(** A file's bytes into the frames of an eager mapping. *)
Lemma fill_file_ok st ms T start end_ perm backing data :
  ms_inv st ms T → 0 ≤ start → page_aligned start → page_aligned end_ → has_leaf_permission perm = true → zlen data ≤ end_ - start →
  (∀ va, start ≤ va < end_ → mapped_at st ms T perm true backing [] start va) →
  ∃ st' ms', write_bytes st ms start data = (st', ms', Ok tt) ∧ ms_inv st' ms' T ∧
    (∀ q, q ∈ T → svc_page (st_frames st') q = svc_page (st_frames st) q) ∧ outside_same st st' ms ms' start end_ ∧
    ∀ va, start ≤ va < end_ → mapped_at st' ms' T perm true backing data start va.
Proof.
  intros Hi H0 Hals Hale Hleaf Hlen Hm.
  assert (Hpage : ∀ va, start ≤ va < end_ → ∃ v pg, vma_page (areas ms) va = Some v ∧ pv_page v = Some pg ∧
     page_at (areas ms) va = Some pg ∧
     page_view_equiv v (mkView perm (split_right backing (align_down va - start)) (Some pg)) ∧
     get_byte (cell (areas ms)) (svc_page (st_frames st)) va = Some 0 ∧
     owners (frame_no (rp_frame pg)) (owned (areas ms) ++ T) = 1 ∧
     (page_aligned va → pt_translate (page_table ms) va = eager_leaf perm pg)).
  { intros va Hva. destruct (Hm va Hva) as (o&Hv&Hx). rewrite Hleaf, lookup_nil, andb_true_l in Hx.
    destruct Hx as (Hb&pg&->&Hown&Ht). inversion Hv as [v w Heq E1 E2|]; subst. exists v, pg.
    pose proof Heq as (_&_&Epg). simpl in Epg. unfold page_at. rewrite <-E1. simpl. by split_and!. }
  assert (Hcell : ∀ va, start ≤ va < end_ → ∃ pg, page_at (areas ms) va = Some pg ∧
     owners (frame_no (rp_frame pg)) (owned (areas ms) ++ T) = 1).
  { intros va Hva. destruct (Hpage va Hva) as (v&pg&_&_&?&_&_&?&_). by exists pg. }
  destruct (write_bytes_ok st ms T start data Hi H0) as (st'&ms'&He&[Hi' Hre Hoth Hown' Hpt _ Hb _]).
  { intros va Hva. destruct (Hcell va) as (pg&->&_); [lia|by eexists]. }
  assert (Hget : ∀ va, get_byte (cell (areas ms')) (svc_page (st_frames st')) va =
     if bool_decide (start ≤ va < start + zlen data) then data !! Z.to_nat (va - start)
     else get_byte (cell (areas ms)) (svc_page (st_frames st)) va).
  { intros va. rewrite <-(put_get (cell (areas ms)) (svc_page (st_frames st)) start data).
    - unfold get_byte. rewrite (retagged_cell _ _ va Hre). destruct (cell (areas ms) va) as [c|]; [|done].
      simpl. by rewrite Hb.
    - by eapply cell_ok.
    - intros x y c Hx. unfold cell. intros (px&Hpx&Ex)%fmap_Some (py&Hpy&Ey)%fmap_Some.
      rewrite Ex in Ey. injection Ey as Ef Eo. destruct (decide (align_down x = align_down y)) as [Ed|Ed].
      { unfold align_down, PAGE_SIZE in *. lia. }
      exfalso. pose proof (shared_owners (areas ms) x y px py (inv_vmas _ _ _ Hi) Hpx Hpy Ed Ef) as H2.
      destruct (Hcell x) as (pg&Hpg&Hown); [lia|]. rewrite Hpx in Hpg. injection Hpg as <-.
      rewrite owners_app in Hown. unfold owners at 2 in Hown. pose proof (zlen_nonneg (filter (λ x, x = frame_no (rp_frame px)) T)). lia.
    - intros x Hx. destruct (Hcell x) as (pg&Hpg&_); [lia|]. unfold cell. rewrite Hpg. by eexists. }
  exists st', ms'. split_and!; [done|done| | |].
  - intros q Hq. rewrite Hb. apply put_bytes_frame. intros x c Hx. unfold cell. intros (px&Hpx&->)%fmap_Some. simpl.
    destruct (Hcell x) as (pg&Hpg&Hown); [lia|]. rewrite Hpx in Hpg. injection Hpg as <-. intros <-.
    assert (Hc2 : cell (areas ms) x = Some (frame_no (rp_frame px), x mod PAGE_SIZE)) by (unfold cell; by rewrite Hpx).
    apply cell_owned in Hc2 as [Hc2 _]; [|apply Hi]. simpl in Hc2.
    apply list_elem_of_split in Hq as (l1&l2&->). apply list_elem_of_split in Hc2 as (l3&l4&Hc2). rewrite Hc2 in Hown.
    rewrite !owners_app in Hown. unfold owners in Hown. rewrite !filter_cons, !decide_True, !zlen_cons in Hown by done.
    repeat match goal with H : context [zlen ?k] |- _ => lazymatch goal with | _ : 0 ≤ zlen k |- _ => fail | _ => pose proof (zlen_nonneg k) end end.
    lia.
  - intros va Hva. split_and!.
    + rewrite Hoth; [done|]. intros y Hy. unfold align_down, page_aligned, PAGE_SIZE in *. lia.
    + rewrite Hget, bool_decide_eq_false_2; [done|lia].
    + by rewrite Hpt.
  - intros va Hva. destruct (Hpage va Hva) as (v&pg&Hv&Hpv&_&(Ef&Eb&_)&H0b&Hown&Ht). simpl in Ef, Eb.
    specialize (Hget va). specialize (Hre va). rewrite Hv in Hre. inversion Hre as [v1 w (Ef'&Eb'&Ep') E1 E2|]; subst.
    assert (Hw : ∃ pg', pv_page w = Some pg' ∧ rp_frame pg' = rp_frame pg).
    { destruct Ep' as [Ep'|(q&Eq&Ep')]; [exists pg; by rewrite Ep', Hpv|]. rewrite Hpv in Eq. injection Eq as <-. by eexists. }
    destruct Hw as (pg'&Hpg'&Hfr). exists (Some pg'). split.
    { rewrite <-E2. constructor. split_and!; [by rewrite <-Ef'|by rewrite <-Eb'|done]. }
    rewrite Hleaf. cbn [andb]. split.
    + rewrite Hget. case_bool_decide as Hin.
      * destruct (lookup_lt_is_Some_2 data (Z.to_nat (va - start))) as [b ->]; [unfold zlen in *; lia|done].
      * rewrite H0b, lookup_ge_None_2; [done|unfold zlen in *; lia].
    + exists pg'. rewrite Hfr, Hown', Hpt. split_and!; [done|done|]. intros Hal. rewrite Ht by done.
      unfold eager_leaf, page_pa. by rewrite Hfr.
Qed.
(** ** The search for a conflict *)

(** Lock [l] stands in the way of the request. *)
Definition in_the_way (file : FileLockKey) (owner : FileLockOwner) (kind : FileLockKind) (range : FileLockRange)
    (l : FileRecordLock) : Prop :=
  rl_file l = file ∧ rl_owner l ≠ owner ∧ lock_kinds_conflict (rl_kind l) kind = true ∧
  lock_ranges_overlap (rl_range l) range = true.

Definition overlap_at (range : FileLockRange) (l : FileRecordLock) : Z := Z.max (rg_start (rl_range l)) (rg_start range).

(** [l] begins to overlap the range no later than [m], and if at the same byte begins no later. *)
Definition no_later (range : FileLockRange) (l m : FileRecordLock) : Prop :=
  overlap_at range l < overlap_at range m ∨
  overlap_at range l = overlap_at range m ∧ rg_start (rl_range l) ≤ rg_start (rl_range m).

Definition first_conflict file owner kind range (locks : list FileRecordLock) (l : FileRecordLock) : Prop :=
  l ∈ locks ∧ in_the_way file owner kind range l ∧ ∀ m, m ∈ locks → in_the_way file owner kind range m → no_later range l m.

Lemma first_conflict_snoc file owner kind range locks x l :
  (l ∈ locks ∨ l = x) → in_the_way file owner kind range l →
  (∀ m, m ∈ locks → in_the_way file owner kind range m → no_later range l m) →
  (in_the_way file owner kind range x → no_later range l x) →
  first_conflict file owner kind range (locks ++ [x]) l.
Proof.
  intros Hl Hw Hf Hx. unfold first_conflict. setoid_rewrite elem_of_app. setoid_rewrite list_elem_of_singleton.
  split; [done|]. split; [done|]. intros m [Hm| ->]; auto.
Qed.

Lemma find_lock_conflict_spec locks file owner kind range :
  match find_lock_conflict locks file owner kind range with
  | Some l => first_conflict file owner kind range locks l
  | None => ∀ l, l ∈ locks → ¬ in_the_way file owner kind range l
  end.
Proof.
  unfold find_lock_conflict.
  assert (H : match foldl (conflict_step file owner kind range) None locks with
    | Some (s, l) => s = overlap_at range l ∧ first_conflict file owner kind range locks l
    | None => ∀ l, l ∈ locks → ¬ in_the_way file owner kind range l
    end); [|destruct (foldl _ None locks) as [[s l]|]; [apply H|done]].
  induction locks as [|x locks IH] using rev_ind; [by intros l ?%elem_of_nil|].
  rewrite foldl_app. cbn [foldl]. set (best := foldl _ None locks) in *. clearbody best. unfold conflict_step.
  assert (Hkeep : ¬ in_the_way file owner kind range x → match best with
    | Some (s, l) => s = overlap_at range l ∧ first_conflict file owner kind range (locks ++ [x]) l
    | None => ∀ l, l ∈ locks ++ [x] → ¬ in_the_way file owner kind range l
    end).
  { intros Hn. destruct best as [[s l]|].
    - destruct IH as (->&Hl&Hw&Hf). split; [done|]. apply first_conflict_snoc; tauto.
    - intros l [Hl|Hl]%elem_of_app; [by apply IH|]. by apply list_elem_of_singleton in Hl as ->. }
  destruct (_ || _) eqn:E1.
  { apply Hkeep. intros (H1&H2&H3&_). rewrite !bool_decide_eq_false_2, H3 in E1 by tauto. done. }
  reflect_bools. assert (rl_file x = file) by (by destruct (decide (rl_file x = file))).
  unfold lock_overlap_start. destruct (lock_ranges_overlap (rl_range x) range) eqn:Eo.
  2: { apply Hkeep. intros (_&_&_&?). congruence. }
  assert (Hw : in_the_way file owner kind range x) by done. clear Hkeep. fold (overlap_at range x).
  destruct best as [[s l]|].
  - destruct IH as (->&Hl&Hwl&Hf). destruct (_ || _) eqn:Er; (split; [done|]); apply first_conflict_snoc; auto.
    + intros m Hm Hwm. specialize (Hf m Hm Hwm). unfold no_later in *.
      apply orb_true_iff in Er as [Er|[Er1 Er2]%andb_true_iff];
        [apply bool_decide_eq_true_1 in Er|apply bool_decide_eq_true_1 in Er1, Er2]; lia.
    + unfold no_later. lia.
    + intros _. apply orb_false_iff in Er as [Er1 Er2]. apply bool_decide_eq_false_1 in Er1. unfold no_later.
      apply andb_false_iff in Er2 as [Er2|Er2]; apply bool_decide_eq_false_1 in Er2; lia.
  - split; [done|]. apply first_conflict_snoc; [by right|done| |unfold no_later; lia]. intros m Hm Hwm. by destruct (IH m Hm).
Qed.

(** ** Well-formed tables *)

(** A range of 64-bit offsets that has bytes. *)
Definition range_ok (r : FileLockRange) : Prop :=
  is_usize (rg_start r) ∧ match rg_end r with Some e => rg_start r < e ≤ USIZE_MAX | None => True end.

Definition lock_ok (l : FileRecordLock) : Prop :=
  range_ok (rl_range l) ∧ ∀ pid, rl_owner l = Posix pid → rl_pid l = pid.

(** Two locks of one owner on one file share no byte, and when they are of one kind there are
    bytes between them. *)
Definition separated (l m : FileRecordLock) : Prop :=
  rl_file l = rl_file m → rl_owner l = rl_owner m →
  lock_ranges_overlap (rl_range l) (rl_range m) = false ∧
  (rl_kind l = rl_kind m → lock_ranges_touch_or_overlap (rl_range l) (rl_range m) = false).

Definition locks_wf (locks : list FileRecordLock) : Prop := Forall lock_ok locks ∧ StronglySorted separated locks.

#[export] Instance separated_sym : Symmetric separated.
Proof.
  intros l m H Hf Ho. rewrite overlap_sym, touch_sym. destruct H as [H1 H2]; [done..|].
  split; [done|]. intros Hk. by apply H2.
Qed.

Lemma range_ok_nonempty r : range_ok r → lock_range_nonempty r = true.
Proof. unfold range_ok, is_usize. intros H. range_solve. Qed.

Lemma merge_range_ok l r : range_ok l → range_ok r → range_ok (merge_lock_ranges l r).
Proof. unfold range_ok, is_usize. intros Hl Hr. range_solve. Qed.

(** [p] lies within [r]. *)
Definition within (p r : FileLockRange) : Prop :=
  rg_start r ≤ rg_start p ∧ match rg_end r, rg_end p with Some e, Some e' => e' ≤ e | Some _, None => False | None, _ => True end.

Lemma within_apart l p r :
  within p r → (lock_ranges_overlap l r = false → lock_ranges_overlap l p = false) ∧
  (lock_ranges_touch_or_overlap l r = false → lock_ranges_touch_or_overlap l p = false).
Proof. unfold within. intros H. split; intros Ho; range_solve. Qed.

Lemma subtract_within old cut p :
  range_ok old → lock_ranges_overlap old cut = true → range_ok cut → p ∈ subtract_lock_range old cut → within p old ∧ range_ok p.
Proof.
  rewrite subtract_cases. unfold range_ok, is_usize, within. intros Hok Ho Hc [[Hs ->]|(c&Hr&Hn&->)]; range_solve.
Qed.

Lemma separated_within l m p : separated l m → within p (rl_range m) → separated l (with_range m p).
Proof.
  intros H Hw Hf Ho. destruct (H Hf Ho) as [H1 H2]. destruct (within_apart (rl_range l) p (rl_range m) Hw) as [W1 W2]. cbn. auto.
Qed.

Lemma merged_apart l n m :
  lock_range_nonempty l = true → lock_ranges_touch_or_overlap n m = true →
  lock_ranges_overlap l n = false → lock_ranges_overlap l m = false →
  lock_ranges_overlap l (merge_lock_ranges n m) = false ∧
  (lock_ranges_touch_or_overlap l n = false → lock_ranges_touch_or_overlap l m = false →
   lock_ranges_touch_or_overlap l (merge_lock_ranges n m) = false).
Proof. intros Hl Ht H1 H2. split; [range_solve|intros H3 H4; range_solve]. Qed.

Lemma StronglySorted_perm {A} (R : relation A) `{!Symmetric R} l1 l2 : l1 ≡ₚ l2 → StronglySorted R l1 → StronglySorted R l2.
Proof.
  induction 1 as [|x l1 l2 Hp IH|x y l|l1 l2 l3 _ IH1 _ IH2]; intros Hs; [done| | |auto].
  - apply StronglySorted_cons in Hs as [Hx Hs]. apply StronglySorted_cons. split; [by rewrite <-Hp|auto].
  - apply StronglySorted_cons in Hs as [Hy Hs]. apply StronglySorted_cons in Hs as [Hx Hs].
    apply Forall_cons in Hy as [Hyx Hy]. apply StronglySorted_cons. split.
    + apply Forall_cons. split; [by symmetry|done].
    + apply StronglySorted_cons. by split.
Qed.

_ _ _

§ Task brief
Beginning with the line containing "Definition no_later (range" and ending with the line containing "(∀ m, m ∈ locks", extract those lines exactly from the listing above, and only those.

§ The answer
Definition no_later (range : FileLockRange) (l m : FileRecordLock) : Prop :=
  overlap_at range l < overlap_at range m ∨
  overlap_at range l = overlap_at range m ∧ rg_start (rl_range l) ≤ rg_start (rl_range m).

Definition first_conflict file owner kind range (locks : list FileRecordLock) (l : FileRecordLock) : Prop :=
  l ∈ locks ∧ in_the_way file owner kind range l ∧ ∀ m, m ∈ locks → in_the_way file owner kind range m → no_later range l m.

Lemma first_conflict_snoc file owner kind range locks x l :
  (l ∈ locks ∨ l = x) → in_the_way file owner kind range l →
  (∀ m, m ∈ locks → in_the_way file owner kind range m → no_later range l m) →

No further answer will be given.